_WHAT IS EXPECTED_
Look below for the line that contains "(** The call", then copy it and each following line exactly, through and including the line that contains "else Ok (add_node name attrs G).".

[Saved entries]
#####
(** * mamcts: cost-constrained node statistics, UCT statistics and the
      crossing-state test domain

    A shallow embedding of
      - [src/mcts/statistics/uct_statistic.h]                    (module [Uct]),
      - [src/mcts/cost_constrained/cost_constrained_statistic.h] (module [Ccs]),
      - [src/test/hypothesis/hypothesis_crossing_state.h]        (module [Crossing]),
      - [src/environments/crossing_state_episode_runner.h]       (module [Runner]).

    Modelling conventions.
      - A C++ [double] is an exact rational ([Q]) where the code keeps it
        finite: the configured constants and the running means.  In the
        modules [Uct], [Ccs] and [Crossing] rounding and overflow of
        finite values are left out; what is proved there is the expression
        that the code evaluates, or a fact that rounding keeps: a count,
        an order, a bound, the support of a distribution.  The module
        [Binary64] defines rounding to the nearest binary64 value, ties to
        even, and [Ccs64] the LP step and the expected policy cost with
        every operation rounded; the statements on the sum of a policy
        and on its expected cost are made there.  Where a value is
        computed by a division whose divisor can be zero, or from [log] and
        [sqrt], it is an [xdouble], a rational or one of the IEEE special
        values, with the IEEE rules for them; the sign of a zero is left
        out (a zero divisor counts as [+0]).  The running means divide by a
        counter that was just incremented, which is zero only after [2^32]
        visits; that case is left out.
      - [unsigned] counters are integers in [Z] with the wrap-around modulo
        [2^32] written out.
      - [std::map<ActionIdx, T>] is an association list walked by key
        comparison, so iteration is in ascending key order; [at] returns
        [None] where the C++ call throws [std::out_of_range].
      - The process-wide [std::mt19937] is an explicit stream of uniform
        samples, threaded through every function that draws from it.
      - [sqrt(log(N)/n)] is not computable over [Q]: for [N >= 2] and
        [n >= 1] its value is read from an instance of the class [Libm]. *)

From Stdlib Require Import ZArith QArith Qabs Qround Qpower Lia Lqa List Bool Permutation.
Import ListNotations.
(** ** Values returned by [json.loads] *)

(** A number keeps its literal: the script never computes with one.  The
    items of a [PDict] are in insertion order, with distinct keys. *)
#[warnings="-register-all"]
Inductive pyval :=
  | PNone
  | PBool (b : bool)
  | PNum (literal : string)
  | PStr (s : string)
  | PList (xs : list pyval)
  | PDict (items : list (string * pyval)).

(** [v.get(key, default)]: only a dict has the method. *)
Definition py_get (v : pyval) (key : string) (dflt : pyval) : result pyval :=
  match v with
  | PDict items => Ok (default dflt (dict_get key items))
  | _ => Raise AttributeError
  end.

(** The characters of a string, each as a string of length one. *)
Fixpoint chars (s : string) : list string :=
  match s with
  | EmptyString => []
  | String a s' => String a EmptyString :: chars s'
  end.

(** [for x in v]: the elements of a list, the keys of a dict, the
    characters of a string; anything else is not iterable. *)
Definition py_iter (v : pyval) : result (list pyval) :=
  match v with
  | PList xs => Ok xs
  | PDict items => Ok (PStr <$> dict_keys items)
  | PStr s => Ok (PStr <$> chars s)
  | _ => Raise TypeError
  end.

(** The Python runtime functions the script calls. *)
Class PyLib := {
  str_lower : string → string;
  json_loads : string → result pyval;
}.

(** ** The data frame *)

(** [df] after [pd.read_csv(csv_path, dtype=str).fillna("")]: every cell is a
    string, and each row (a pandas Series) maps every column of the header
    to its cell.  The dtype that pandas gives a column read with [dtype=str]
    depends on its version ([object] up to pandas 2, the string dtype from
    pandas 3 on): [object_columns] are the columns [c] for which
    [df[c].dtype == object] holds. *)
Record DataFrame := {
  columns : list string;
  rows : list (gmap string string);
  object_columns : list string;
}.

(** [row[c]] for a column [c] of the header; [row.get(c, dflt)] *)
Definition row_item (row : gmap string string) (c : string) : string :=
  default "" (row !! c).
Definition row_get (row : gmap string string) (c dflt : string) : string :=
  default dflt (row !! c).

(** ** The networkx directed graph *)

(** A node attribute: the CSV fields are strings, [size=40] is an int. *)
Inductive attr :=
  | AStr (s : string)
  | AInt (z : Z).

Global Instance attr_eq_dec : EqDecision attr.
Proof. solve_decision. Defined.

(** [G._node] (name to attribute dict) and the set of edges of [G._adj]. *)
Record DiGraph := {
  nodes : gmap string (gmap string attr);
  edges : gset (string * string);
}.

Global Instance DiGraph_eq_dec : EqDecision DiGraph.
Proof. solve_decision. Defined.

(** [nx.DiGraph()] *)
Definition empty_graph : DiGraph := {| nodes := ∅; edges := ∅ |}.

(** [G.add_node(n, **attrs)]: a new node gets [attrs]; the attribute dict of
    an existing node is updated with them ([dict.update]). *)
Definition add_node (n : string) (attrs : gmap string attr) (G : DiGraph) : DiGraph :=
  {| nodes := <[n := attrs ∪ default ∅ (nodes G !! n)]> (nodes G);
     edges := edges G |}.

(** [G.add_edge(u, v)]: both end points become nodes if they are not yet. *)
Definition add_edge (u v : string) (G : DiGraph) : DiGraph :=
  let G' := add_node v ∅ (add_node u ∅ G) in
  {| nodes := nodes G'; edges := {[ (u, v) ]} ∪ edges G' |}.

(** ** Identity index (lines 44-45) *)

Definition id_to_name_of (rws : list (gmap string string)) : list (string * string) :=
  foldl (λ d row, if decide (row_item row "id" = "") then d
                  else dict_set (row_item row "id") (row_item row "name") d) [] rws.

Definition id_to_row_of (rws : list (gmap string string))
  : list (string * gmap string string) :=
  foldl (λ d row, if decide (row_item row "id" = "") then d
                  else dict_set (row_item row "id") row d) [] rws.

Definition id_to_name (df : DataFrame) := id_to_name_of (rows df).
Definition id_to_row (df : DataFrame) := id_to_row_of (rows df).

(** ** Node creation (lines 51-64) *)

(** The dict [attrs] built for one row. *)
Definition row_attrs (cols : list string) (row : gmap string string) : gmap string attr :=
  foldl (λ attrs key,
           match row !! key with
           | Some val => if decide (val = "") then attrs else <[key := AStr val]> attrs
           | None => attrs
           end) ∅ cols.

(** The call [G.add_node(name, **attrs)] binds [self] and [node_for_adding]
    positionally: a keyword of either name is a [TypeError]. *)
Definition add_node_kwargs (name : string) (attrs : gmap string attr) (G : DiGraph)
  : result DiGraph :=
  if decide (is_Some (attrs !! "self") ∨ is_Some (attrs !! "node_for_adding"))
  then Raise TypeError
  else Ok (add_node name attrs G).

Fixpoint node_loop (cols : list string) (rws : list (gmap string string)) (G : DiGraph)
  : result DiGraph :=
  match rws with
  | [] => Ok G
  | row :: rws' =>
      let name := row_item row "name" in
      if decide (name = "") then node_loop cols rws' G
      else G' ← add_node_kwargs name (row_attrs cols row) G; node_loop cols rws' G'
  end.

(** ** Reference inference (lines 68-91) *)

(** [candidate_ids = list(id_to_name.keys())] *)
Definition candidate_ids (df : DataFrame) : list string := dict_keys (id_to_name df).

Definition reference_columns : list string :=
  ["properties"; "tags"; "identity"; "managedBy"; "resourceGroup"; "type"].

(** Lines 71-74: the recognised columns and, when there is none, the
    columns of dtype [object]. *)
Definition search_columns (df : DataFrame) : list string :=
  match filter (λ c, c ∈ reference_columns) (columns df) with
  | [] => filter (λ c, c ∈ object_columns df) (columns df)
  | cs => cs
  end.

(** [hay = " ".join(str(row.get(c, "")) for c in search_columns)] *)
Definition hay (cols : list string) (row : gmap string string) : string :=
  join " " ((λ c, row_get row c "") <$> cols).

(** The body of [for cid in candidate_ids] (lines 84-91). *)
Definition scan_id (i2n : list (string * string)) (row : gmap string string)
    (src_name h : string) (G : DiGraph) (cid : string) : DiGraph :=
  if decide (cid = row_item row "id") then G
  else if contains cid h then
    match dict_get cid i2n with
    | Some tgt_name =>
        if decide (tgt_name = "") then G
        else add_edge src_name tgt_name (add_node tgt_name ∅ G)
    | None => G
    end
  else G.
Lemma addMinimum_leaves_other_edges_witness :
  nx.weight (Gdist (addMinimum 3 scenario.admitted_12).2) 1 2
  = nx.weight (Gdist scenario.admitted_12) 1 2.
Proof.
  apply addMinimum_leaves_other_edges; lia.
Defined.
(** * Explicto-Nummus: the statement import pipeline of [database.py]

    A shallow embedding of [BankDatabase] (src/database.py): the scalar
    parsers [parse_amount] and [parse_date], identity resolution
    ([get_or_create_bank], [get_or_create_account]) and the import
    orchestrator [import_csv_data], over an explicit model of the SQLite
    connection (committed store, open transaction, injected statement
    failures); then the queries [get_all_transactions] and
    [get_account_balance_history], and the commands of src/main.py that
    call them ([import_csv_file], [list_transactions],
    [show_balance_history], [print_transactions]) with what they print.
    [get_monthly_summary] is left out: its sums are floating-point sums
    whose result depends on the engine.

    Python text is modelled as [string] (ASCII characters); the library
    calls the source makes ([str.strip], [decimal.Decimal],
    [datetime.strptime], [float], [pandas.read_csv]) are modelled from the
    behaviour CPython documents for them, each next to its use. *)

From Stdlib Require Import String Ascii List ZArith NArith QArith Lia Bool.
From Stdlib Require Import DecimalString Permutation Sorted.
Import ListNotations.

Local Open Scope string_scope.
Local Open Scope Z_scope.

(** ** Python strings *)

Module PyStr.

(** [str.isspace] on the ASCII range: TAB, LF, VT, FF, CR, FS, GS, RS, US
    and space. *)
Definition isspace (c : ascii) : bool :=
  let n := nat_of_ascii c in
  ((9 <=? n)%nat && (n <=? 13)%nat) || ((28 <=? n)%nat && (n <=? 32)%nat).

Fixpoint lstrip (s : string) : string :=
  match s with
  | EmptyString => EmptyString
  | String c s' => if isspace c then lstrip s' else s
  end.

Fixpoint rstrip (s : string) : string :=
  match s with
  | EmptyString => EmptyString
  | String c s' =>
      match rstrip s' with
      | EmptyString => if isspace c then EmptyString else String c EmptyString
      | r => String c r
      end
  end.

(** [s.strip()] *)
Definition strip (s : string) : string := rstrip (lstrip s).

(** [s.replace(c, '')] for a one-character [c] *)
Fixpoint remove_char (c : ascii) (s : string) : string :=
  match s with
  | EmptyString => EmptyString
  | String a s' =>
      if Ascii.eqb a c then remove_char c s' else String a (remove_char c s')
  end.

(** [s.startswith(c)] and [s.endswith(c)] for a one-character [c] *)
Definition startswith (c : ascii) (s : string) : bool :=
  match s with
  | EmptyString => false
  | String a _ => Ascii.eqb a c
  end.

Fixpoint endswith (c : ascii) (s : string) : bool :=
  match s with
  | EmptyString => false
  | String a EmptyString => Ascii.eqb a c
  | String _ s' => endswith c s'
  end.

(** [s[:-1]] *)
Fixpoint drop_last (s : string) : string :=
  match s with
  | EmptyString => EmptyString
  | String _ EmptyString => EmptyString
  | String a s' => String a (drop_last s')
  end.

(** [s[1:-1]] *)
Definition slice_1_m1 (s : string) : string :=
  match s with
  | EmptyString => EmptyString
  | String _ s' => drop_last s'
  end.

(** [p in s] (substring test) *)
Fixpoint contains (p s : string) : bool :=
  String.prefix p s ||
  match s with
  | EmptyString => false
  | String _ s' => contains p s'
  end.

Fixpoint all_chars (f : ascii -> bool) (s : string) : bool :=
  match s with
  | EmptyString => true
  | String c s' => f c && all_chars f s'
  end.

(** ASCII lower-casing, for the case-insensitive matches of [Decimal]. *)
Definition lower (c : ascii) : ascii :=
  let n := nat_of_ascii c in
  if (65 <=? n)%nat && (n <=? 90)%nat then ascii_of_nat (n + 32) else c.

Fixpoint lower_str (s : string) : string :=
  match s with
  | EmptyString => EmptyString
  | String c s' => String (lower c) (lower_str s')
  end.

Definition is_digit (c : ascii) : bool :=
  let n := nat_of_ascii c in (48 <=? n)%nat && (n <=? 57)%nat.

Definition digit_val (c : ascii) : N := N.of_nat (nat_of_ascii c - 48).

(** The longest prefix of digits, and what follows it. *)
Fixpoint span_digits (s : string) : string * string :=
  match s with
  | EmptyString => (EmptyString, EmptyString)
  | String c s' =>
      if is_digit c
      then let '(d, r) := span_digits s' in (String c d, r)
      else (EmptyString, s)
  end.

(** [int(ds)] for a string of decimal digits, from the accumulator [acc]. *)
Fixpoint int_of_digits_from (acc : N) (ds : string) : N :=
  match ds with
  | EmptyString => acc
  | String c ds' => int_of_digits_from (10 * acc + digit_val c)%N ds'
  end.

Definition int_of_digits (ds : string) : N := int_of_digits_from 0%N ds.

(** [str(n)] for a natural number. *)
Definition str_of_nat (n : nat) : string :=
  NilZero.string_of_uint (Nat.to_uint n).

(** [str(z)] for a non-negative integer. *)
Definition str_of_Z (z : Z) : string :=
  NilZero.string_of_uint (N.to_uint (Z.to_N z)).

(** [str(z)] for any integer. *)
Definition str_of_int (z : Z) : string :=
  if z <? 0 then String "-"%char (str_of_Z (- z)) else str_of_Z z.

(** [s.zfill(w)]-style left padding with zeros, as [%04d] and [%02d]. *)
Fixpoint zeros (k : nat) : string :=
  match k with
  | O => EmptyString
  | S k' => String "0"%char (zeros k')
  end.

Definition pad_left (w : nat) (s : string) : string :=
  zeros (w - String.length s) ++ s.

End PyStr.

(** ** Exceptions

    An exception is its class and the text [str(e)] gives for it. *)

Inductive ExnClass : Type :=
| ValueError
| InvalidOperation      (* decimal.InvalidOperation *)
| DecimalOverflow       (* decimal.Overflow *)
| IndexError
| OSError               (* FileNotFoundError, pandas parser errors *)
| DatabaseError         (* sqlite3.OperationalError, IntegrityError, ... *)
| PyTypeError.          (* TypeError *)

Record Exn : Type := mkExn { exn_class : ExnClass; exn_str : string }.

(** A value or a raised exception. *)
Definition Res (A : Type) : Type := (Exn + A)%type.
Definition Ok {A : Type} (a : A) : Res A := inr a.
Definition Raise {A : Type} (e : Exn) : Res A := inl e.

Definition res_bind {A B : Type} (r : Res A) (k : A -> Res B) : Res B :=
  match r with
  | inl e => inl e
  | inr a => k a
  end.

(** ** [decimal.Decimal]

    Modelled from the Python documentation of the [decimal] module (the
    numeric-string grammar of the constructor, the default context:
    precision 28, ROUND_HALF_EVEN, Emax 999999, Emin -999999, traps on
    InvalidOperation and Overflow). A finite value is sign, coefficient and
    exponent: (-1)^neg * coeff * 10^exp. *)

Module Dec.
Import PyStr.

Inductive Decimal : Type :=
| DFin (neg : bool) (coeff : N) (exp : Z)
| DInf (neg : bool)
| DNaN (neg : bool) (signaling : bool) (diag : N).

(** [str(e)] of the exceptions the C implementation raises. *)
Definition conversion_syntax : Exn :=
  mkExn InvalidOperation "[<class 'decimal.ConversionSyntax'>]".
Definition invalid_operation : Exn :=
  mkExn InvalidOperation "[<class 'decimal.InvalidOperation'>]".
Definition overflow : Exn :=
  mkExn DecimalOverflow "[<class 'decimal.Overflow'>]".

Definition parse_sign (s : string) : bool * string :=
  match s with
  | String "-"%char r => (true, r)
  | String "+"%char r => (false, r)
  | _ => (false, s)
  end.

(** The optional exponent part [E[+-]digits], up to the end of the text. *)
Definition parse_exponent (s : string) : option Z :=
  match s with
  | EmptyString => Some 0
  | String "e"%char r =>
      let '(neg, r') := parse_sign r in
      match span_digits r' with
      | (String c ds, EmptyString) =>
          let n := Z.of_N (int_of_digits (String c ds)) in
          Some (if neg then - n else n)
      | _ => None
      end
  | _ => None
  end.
#####
_ANSWER SPACE_
(** The call [G.add_node(name, **attrs)] binds [self] and [node_for_adding]
    positionally: a keyword of either name is a [TypeError]. *)
Definition add_node_kwargs (name : string) (attrs : gmap string attr) (G : DiGraph)
  : result DiGraph :=
  if decide (is_Some (attrs !! "self") ∨ is_Some (attrs !! "node_for_adding"))
  then Raise TypeError
  else Ok (add_node name attrs G).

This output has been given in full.